[Source data]
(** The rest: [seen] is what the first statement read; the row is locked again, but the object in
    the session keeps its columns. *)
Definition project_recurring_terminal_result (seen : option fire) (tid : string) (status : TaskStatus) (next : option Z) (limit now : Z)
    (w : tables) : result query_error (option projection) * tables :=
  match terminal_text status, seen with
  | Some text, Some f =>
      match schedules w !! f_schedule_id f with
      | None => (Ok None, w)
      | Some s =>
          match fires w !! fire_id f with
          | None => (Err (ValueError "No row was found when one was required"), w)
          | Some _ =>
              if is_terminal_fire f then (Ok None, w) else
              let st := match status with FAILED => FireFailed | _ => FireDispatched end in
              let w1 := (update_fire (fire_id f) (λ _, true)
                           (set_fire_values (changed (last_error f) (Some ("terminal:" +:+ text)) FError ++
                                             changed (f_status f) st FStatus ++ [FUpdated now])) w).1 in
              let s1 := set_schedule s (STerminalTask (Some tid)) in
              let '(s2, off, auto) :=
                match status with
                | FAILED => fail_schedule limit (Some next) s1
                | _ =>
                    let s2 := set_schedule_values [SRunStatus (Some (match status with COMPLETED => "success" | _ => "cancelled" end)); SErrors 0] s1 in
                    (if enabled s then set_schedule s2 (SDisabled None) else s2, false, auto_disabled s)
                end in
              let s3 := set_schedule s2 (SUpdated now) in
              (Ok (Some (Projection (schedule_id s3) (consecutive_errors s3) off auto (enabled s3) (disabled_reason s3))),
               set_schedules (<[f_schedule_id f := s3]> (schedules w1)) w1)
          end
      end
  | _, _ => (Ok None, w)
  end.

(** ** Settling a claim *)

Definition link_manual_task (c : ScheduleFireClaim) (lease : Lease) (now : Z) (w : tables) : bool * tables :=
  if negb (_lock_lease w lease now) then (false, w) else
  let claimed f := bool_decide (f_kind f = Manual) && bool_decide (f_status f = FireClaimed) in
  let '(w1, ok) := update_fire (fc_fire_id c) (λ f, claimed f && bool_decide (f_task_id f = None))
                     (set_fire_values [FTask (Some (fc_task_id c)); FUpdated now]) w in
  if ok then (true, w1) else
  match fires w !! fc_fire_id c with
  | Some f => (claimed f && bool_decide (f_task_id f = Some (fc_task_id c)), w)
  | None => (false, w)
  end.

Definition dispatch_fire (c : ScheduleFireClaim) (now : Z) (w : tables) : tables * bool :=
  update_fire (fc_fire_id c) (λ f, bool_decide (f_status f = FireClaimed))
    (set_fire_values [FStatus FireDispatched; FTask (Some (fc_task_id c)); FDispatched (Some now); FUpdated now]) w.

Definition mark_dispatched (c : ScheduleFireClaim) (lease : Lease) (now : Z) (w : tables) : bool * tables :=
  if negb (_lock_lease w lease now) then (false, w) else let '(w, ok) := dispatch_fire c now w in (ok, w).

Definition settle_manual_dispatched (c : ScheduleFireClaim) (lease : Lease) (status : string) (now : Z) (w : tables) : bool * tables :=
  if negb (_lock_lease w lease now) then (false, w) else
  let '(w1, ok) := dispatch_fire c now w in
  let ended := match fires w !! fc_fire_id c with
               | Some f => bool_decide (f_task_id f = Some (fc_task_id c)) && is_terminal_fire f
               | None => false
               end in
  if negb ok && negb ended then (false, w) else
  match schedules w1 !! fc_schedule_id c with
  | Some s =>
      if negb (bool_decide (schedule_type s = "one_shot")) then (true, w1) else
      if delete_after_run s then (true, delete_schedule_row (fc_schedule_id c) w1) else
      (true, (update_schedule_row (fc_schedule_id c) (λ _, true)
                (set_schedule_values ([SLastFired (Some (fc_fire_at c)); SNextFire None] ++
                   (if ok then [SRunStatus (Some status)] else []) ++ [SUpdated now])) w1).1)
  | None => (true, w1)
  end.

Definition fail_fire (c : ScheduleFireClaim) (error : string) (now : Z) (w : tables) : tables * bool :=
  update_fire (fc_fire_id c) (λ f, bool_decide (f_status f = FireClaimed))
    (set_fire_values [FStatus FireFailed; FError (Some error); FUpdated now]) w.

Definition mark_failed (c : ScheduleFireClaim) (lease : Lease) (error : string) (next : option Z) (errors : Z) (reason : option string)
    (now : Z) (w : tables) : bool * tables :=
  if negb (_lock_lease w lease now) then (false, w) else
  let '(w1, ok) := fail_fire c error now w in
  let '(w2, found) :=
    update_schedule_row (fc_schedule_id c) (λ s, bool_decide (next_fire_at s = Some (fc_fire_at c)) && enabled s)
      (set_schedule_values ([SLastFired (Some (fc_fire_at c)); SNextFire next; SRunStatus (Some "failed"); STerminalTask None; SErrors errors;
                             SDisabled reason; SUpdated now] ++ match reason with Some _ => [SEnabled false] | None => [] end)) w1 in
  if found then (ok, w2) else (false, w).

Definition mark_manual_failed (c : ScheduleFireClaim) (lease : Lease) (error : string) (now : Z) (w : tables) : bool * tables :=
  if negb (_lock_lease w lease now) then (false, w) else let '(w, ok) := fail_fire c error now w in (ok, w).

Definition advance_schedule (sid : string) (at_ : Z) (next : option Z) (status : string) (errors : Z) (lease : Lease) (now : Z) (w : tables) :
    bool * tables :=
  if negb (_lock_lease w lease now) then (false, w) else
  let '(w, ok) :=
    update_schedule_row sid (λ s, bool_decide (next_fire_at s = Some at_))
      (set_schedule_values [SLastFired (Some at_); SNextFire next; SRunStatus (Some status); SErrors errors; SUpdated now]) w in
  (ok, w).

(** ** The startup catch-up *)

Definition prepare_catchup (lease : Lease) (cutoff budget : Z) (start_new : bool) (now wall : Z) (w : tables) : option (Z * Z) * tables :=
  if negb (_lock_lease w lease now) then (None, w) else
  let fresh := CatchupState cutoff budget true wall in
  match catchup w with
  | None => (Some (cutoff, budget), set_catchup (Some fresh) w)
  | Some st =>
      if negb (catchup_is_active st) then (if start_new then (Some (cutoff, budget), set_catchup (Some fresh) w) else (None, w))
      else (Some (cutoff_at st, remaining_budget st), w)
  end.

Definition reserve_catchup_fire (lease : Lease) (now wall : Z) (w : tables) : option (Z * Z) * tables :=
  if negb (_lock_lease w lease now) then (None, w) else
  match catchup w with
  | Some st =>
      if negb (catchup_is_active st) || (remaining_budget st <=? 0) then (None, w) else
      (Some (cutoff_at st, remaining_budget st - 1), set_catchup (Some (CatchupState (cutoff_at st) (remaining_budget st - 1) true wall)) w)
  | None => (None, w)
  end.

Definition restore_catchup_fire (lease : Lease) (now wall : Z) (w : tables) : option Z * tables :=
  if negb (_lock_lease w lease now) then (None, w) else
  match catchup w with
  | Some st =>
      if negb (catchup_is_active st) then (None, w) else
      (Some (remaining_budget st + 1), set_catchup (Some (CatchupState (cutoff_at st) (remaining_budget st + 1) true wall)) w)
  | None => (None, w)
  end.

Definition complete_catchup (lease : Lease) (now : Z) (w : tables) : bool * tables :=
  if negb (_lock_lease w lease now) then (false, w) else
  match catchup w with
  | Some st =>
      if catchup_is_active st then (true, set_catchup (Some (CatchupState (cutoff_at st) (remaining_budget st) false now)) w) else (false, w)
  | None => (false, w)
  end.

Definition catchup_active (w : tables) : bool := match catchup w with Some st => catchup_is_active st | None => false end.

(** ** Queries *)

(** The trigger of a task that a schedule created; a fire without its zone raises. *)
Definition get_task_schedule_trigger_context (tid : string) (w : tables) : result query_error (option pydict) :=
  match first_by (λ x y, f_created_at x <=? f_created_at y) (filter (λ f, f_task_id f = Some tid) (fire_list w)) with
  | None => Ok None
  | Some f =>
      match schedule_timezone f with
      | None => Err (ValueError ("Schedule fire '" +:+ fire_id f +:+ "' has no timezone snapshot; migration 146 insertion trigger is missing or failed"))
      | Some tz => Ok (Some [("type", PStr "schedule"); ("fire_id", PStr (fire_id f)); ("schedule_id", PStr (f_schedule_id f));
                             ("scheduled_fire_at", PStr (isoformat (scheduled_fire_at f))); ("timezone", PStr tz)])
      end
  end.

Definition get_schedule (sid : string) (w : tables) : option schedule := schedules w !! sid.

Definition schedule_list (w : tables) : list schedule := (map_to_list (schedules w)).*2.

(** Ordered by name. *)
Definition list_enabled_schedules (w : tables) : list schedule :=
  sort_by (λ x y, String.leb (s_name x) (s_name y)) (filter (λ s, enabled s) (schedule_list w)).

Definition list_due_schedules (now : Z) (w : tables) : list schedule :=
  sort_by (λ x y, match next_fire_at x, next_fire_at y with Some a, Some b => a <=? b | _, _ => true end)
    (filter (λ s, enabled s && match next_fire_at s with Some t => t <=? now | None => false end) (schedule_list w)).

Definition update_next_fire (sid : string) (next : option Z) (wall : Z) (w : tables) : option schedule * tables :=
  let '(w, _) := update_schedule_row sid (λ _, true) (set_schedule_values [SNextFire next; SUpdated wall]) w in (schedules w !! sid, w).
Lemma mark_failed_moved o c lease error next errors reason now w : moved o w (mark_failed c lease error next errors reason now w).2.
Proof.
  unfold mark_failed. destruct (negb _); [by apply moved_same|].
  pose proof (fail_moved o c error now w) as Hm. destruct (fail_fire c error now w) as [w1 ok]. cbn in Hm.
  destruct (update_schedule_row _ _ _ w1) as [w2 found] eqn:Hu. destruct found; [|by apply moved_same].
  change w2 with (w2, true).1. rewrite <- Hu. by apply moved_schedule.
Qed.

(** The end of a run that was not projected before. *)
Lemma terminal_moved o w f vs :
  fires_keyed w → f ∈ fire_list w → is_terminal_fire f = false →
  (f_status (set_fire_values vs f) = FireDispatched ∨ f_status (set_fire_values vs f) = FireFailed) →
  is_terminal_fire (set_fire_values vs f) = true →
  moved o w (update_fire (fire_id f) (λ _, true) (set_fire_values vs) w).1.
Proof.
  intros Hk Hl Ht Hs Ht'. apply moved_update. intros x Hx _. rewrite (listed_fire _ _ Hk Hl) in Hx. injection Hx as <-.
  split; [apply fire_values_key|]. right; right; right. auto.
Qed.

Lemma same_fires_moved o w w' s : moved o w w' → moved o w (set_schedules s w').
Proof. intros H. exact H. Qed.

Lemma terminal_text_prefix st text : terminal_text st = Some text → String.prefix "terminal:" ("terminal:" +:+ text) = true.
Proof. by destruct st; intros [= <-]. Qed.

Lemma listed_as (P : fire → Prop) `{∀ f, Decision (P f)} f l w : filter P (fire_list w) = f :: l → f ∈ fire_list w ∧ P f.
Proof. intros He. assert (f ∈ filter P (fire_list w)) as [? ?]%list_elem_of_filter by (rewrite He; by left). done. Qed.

**WORK TASK**
Write out the lines from the one containing "pose proof (fail_moved" through the last line of the records above. Include both of those lines and nothing else.

**SOLUTION FOR THIS TASK**
  pose proof (fail_moved o c error now w) as Hm. destruct (fail_fire c error now w) as [w1 ok]. cbn in Hm.
  destruct (update_schedule_row _ _ _ w1) as [w2 found] eqn:Hu. destruct found; [|by apply moved_same].
  change w2 with (w2, true).1. rewrite <- Hu. by apply moved_schedule.
Qed.

(** The end of a run that was not projected before. *)
Lemma terminal_moved o w f vs :
  fires_keyed w → f ∈ fire_list w → is_terminal_fire f = false →
  (f_status (set_fire_values vs f) = FireDispatched ∨ f_status (set_fire_values vs f) = FireFailed) →
  is_terminal_fire (set_fire_values vs f) = true →
  moved o w (update_fire (fire_id f) (λ _, true) (set_fire_values vs) w).1.
Proof.
  intros Hk Hl Ht Hs Ht'. apply moved_update. intros x Hx _. rewrite (listed_fire _ _ Hk Hl) in Hx. injection Hx as <-.
  split; [apply fire_values_key|]. right; right; right. auto.
Qed.

Lemma same_fires_moved o w w' s : moved o w w' → moved o w (set_schedules s w').
Proof. intros H. exact H. Qed.

Lemma terminal_text_prefix st text : terminal_text st = Some text → String.prefix "terminal:" ("terminal:" +:+ text) = true.
Proof. by destruct st; intros [= <-]. Qed.

Lemma listed_as (P : fire → Prop) `{∀ f, Decision (P f)} f l w : filter P (fire_list w) = f :: l → f ∈ fire_list w ∧ P f.
Proof. intros He. assert (f ∈ filter P (fire_list w)) as [? ?]%list_elem_of_filter by (rewrite He; by left). done. Qed.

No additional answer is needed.